The Corporate Accountability and Public Participation Africa (CAPPA) has called on the Federal Government to fully regulate all nicotine products to curb addiction and safeguard public health.
Oluwafemi Akinbode, Executive Director of CAPPA, made the call at a news briefing on Tuesday in Lagos.
He shared findings from CAPPA’s latest report titled “New Smoke Trap: New and Emerging Nicotine and Tobacco Products, Youth Exposure and Policy Gaps in Nigeria.”
The study examines the rapid expansion of new-generation nicotine and tobacco products across Nigeria and interrogates their regulatory and public health implications, given the country’s youthful demographic and vulnerability to industry manipulation.
The products include e-cigarettes (vapes), nicotine pouches, and heated tobacco products, now highly visible in supermarkets and nightlife environments.
The report emphasizes that these products are aggressively promoted on digital platforms and disproportionately accessed by young people, normalizing nicotine consumption within youth culture.
Akinbode recommended integrating emerging nicotine products into the excise tax framework to prevent price differentials from driving youth experimentation.
He said the research identified 781 nicotine and tobacco products, 573 of which were new and emerging nicotine and tobacco products (NENTPs).
E-cigarettes made up 522 of these, showing deep market penetration.
Akinbode noted that nicotine pouches, though not widely available in stores, are gaining traction online, while heated tobacco products, still a small market, are being positioned for future growth.
He said this rise exposes a regulatory loophole, explaining that Nigeria’s tobacco control laws are outdated, focusing on traditional tobacco products and leaving newer nicotine delivery systems unregulated.
“Many of these products are marketed as ‘tobacco-free’ with synthetic nicotine, exploiting legal loopholes and creating a false sense of safety.”
He emphasized that scientific evidence shows synthetic nicotine is chemically identical to tobacco-derived nicotine and just as addictive.
“It binds to brain receptors, triggers dopamine, and can lead to dependence.
“High-dose exposure, common in these products, poses serious risks, especially to adolescents, whose developing brains are vulnerable to long-term effects like attention deficits, impulsivity, and increased addiction risk.”
Akinbode noted that these products are marketed online with barely any age checks, making them far more accessible to young people than traditional tobacco.
He called on the Ministry of Health and Social Welfare, Standards Organization of Nigeria, Ministry of Trade and Investment, Federal Competition and Consumer Protection Commission, and other agencies to harmonize their regulatory approaches.
He disclosed that the research identified divergent institutional understandings of these products, with some agencies viewing them primarily as commodities subject to trade standards and others recognizing their public health implications.
Such fragmentation allows industry players to exploit regulatory gaps.
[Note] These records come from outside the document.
(** * gilot command-line front end (src/gilot/app.py)

    A shallow embedding of the pure parts of [gilot.app]: the file filter
    [compose_filter], the duration dispatch [args_to_duration] and the data
    flow of the sub-command handlers, together with the properties the
    specification states about them. *)

From Stdlib Require Import ZArith List Bool Ascii String Lia.
From stdpp Require Import base option list gmap strings sorting pretty.

Local Open Scope string_scope.
Local Open Scope Z_scope.

(** ** Python values used by the front end *)

(** Exceptions that can escape the modelled functions. *)
Inductive error : Type :=
| ValueError
| InvalidRangeError.

(** A computation that either raises or returns. *)
Definition result (A : Type) : Type := (error + A)%type.

Definition ok {A} (a : A) : result A := inr a.
Definition raise {A} (e : error) : result A := inl e.

Definition rbind {A B} (c : result A) (k : A -> result B) : result B :=
  match c with
  | inl e => inl e
  | inr a => k a
  end.

Notation "'let*' x ':=' c 'in' k" := (rbind c (fun x => k))
  (at level 10, x name, c at level 100, k at level 200).

(** Truthiness of an [Optional[str]]: [None] and the empty string are falsy.
    [truthy_str o] is [Some s] exactly when [o] holds a non-empty [s]. *)
Definition truthy_str (o : option string) : option string :=
  match o with
  | Some (String c s) => Some (String c s)
  | _ => None
  end.

(** Truthiness of an [Optional[List[str]]]: [None] and [[]] are falsy. *)
Definition truthy_list {A} (o : option (list A)) : bool :=
  match o with
  | Some (_ :: _) => true
  | _ => false
  end.

(** [x or d] on an optional list. *)
Definition or_default {A} (o : option (list A)) (d : list A) : list A :=
  match o with
  | Some (x :: l) => x :: l
  | _ => d
  end.

(** ** [fnmatch.fnmatch] of the Python standard library

    [app.py] imports [fnmatch] and calls it on the file name and the pattern.
    On a POSIX platform [os.path.normcase] is the identity, so [fnmatch] is
    [fnmatchcase]: the pattern is translated token by token and the whole
    name must match ([re.match] against a pattern ending in [\Z], with the
    [s] flag so that a dot also matches a newline). A character of a name
    or of a pattern is one [ascii], so the strings are those whose
    characters are below 256. *)
Module Fnmatch.

(** One element of a bracket expression: a range [lo-hi]; a single
    character [c] is the range [c-c]. *)
Definition range : Type := (ascii * ascii)%type.

Inductive token : Type :=
| TStar                                   (* [*]     -> [.*] *)
| TAny                                    (* [?]     -> [.]  *)
| TSet (negated : bool) (body : list range) (* [[seq]] / [[!seq]] *)
| TLit (c : ascii).                       (* anything else, escaped *)

(** The characters up to the first [']'], when there is one. *)
Fixpoint scan_close (s : string) : option string :=
  match s with
  | EmptyString => None
  | String c r =>
      if Ascii.eqb c "]" then Some EmptyString
      else option_map (String c) (scan_close r)
  end.

(** [stuff = pat[i:j]] for the bracket opened just before [s]: a leading
    ['!'] and then a leading [']'] do not close the bracket; [None] when no
    closing bracket follows. *)
Definition bracket_stuff (s : string) : option string :=
  match s with
  | String "!" (String "]" r) =>
      option_map (fun t => String "!" (String "]" t)) (scan_close r)
  | String "!" r => option_map (String "!") (scan_close r)
  | String "]" r => option_map (String "]") (scan_close r)
  | _ => scan_close s
  end.

(** The members of a bracket body, read left to right: [x-y] is a range
    when a character follows the hyphen, any other character stands for
    itself. *)
Inductive item : Type :=
| ISingle (c : ascii)
| IRange (lo hi : ascii).

Fixpoint items (s : string) : list item :=
  match s with
  | EmptyString => []
  | String x r =>
      match r with
      | String h (String y r') =>
          if Ascii.eqb h "-" then IRange x y :: items r'
          else ISingle x :: items r
      | _ => ISingle x :: items r
      end
  end.

(** A range whose bounds are out of order is empty; [translate] removes
    it from the set, bounds and hyphen. *)
Definition reversed (i : item) : bool :=
  match i with
  | ISingle _ => false
  | IRange lo hi => N.ltb (N_of_ascii hi) (N_of_ascii lo)
  end.

Definition kept (l : list item) : list item :=
  List.filter (fun i => negb (reversed i)) l.

Definition item_range (i : item) : range :=
  match i with
  | ISingle c => (c, c)
  | IRange lo hi => (lo, hi)
  end.
(** * Synth: a two-voice wavetable synthesizer (synth.c)

    Shallow embedding of the render callback [paCallback], the per-sample
    oscillator step [getNextFrame], the control API ([playOsc], [restOsc],
    [endOsc]), the table and voice initialisation, and the start and the
    stop of the synthesizer ([initSynth], [termSynth], [error]) of synth.c,
    followed by the properties of the specification that were checked
    against it and by further properties of the code.

    Numeric model.  The C types are modelled as the machine has them:
    - [int] and [unsigned long] are integers in [Z] with the wrap-around of
      a conversion written out ([to_int], [to_ulong], LP64);
    - [double] and [float] are IEEE-754 binary64 and binary32 numbers, taken
      from the Standard Library's executable specification [SpecFloat]
      (round to nearest, ties to even), so that every arithmetic expression
      of the source rounds exactly where the compiled program rounds. *)

From Stdlib Require Import ZArith List Bool Lia Reals Lra.
From Stdlib Require Import Floats.SpecFloat.
From Stdlib Require String Ascii.
Import ListNotations String.StringSyntax.
Local Open Scope Z_scope.
Delimit Scope string_scope with string.

(** ** Machine integers *)

Definition to_ulong (z : Z) : Z := z mod 2 ^ 64.
Definition to_int (z : Z) : Z := (z + 2 ^ 31) mod 2 ^ 32 - 2 ^ 31.

(** ** Floating point *)

(** Truncation toward zero of a finite number, as a C conversion to an
    integer type performs it; [None] on infinities and NaN. *)
Definition SFtrunc (x : spec_float) : option Z :=
  match x with
  | S754_zero _ => Some 0
  | S754_finite s m e =>
      Some (cond_Zopp s (match e with
                         | Zneg p => Zpos m / 2 ^ Zpos p
                         | _ => Zpos m * 2 ^ e
                         end))
  | _ => None
  end.

(** The signed integer mantissa of a finite number. *)
Definition SFmant (s : bool) (m : positive) : Z := cond_Zopp s (Zpos m).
Akinbode highlighted digital marketing as an urgent threat, with influences and algorithms normalizing nicotine use among youths.
“Unless advertising and promotional loopholes are closed decisively, Nigeria will continue to witness the normalization of nicotine consumption within online youth culture.”
He stressed that public education must be revitalized to clarify that nicotine is addictive and harmful even without smoke.
Akinbode said Nigeria’s tobacco control future depends on evidence, unified regulation, and political courage—not industry narratives.
On the study methodology, he said the research—conducted between October and December 2025—involved field surveillance in Lagos, Enugu, and the FCT, combined with digital monitoring.
Prof. Lekan Ayo-Yusuf of the Africa Centre for Tobacco Industry Monitoring and Policy Research (ATIM) said Nigeria could act early before nicotine dependence becomes widespread and deeply rooted.
Ayo-Yusuf said the report provides evidence to act decisively, close gaps, align policy with evolving markets, and protect young people from a new cycle of nicotine dependence.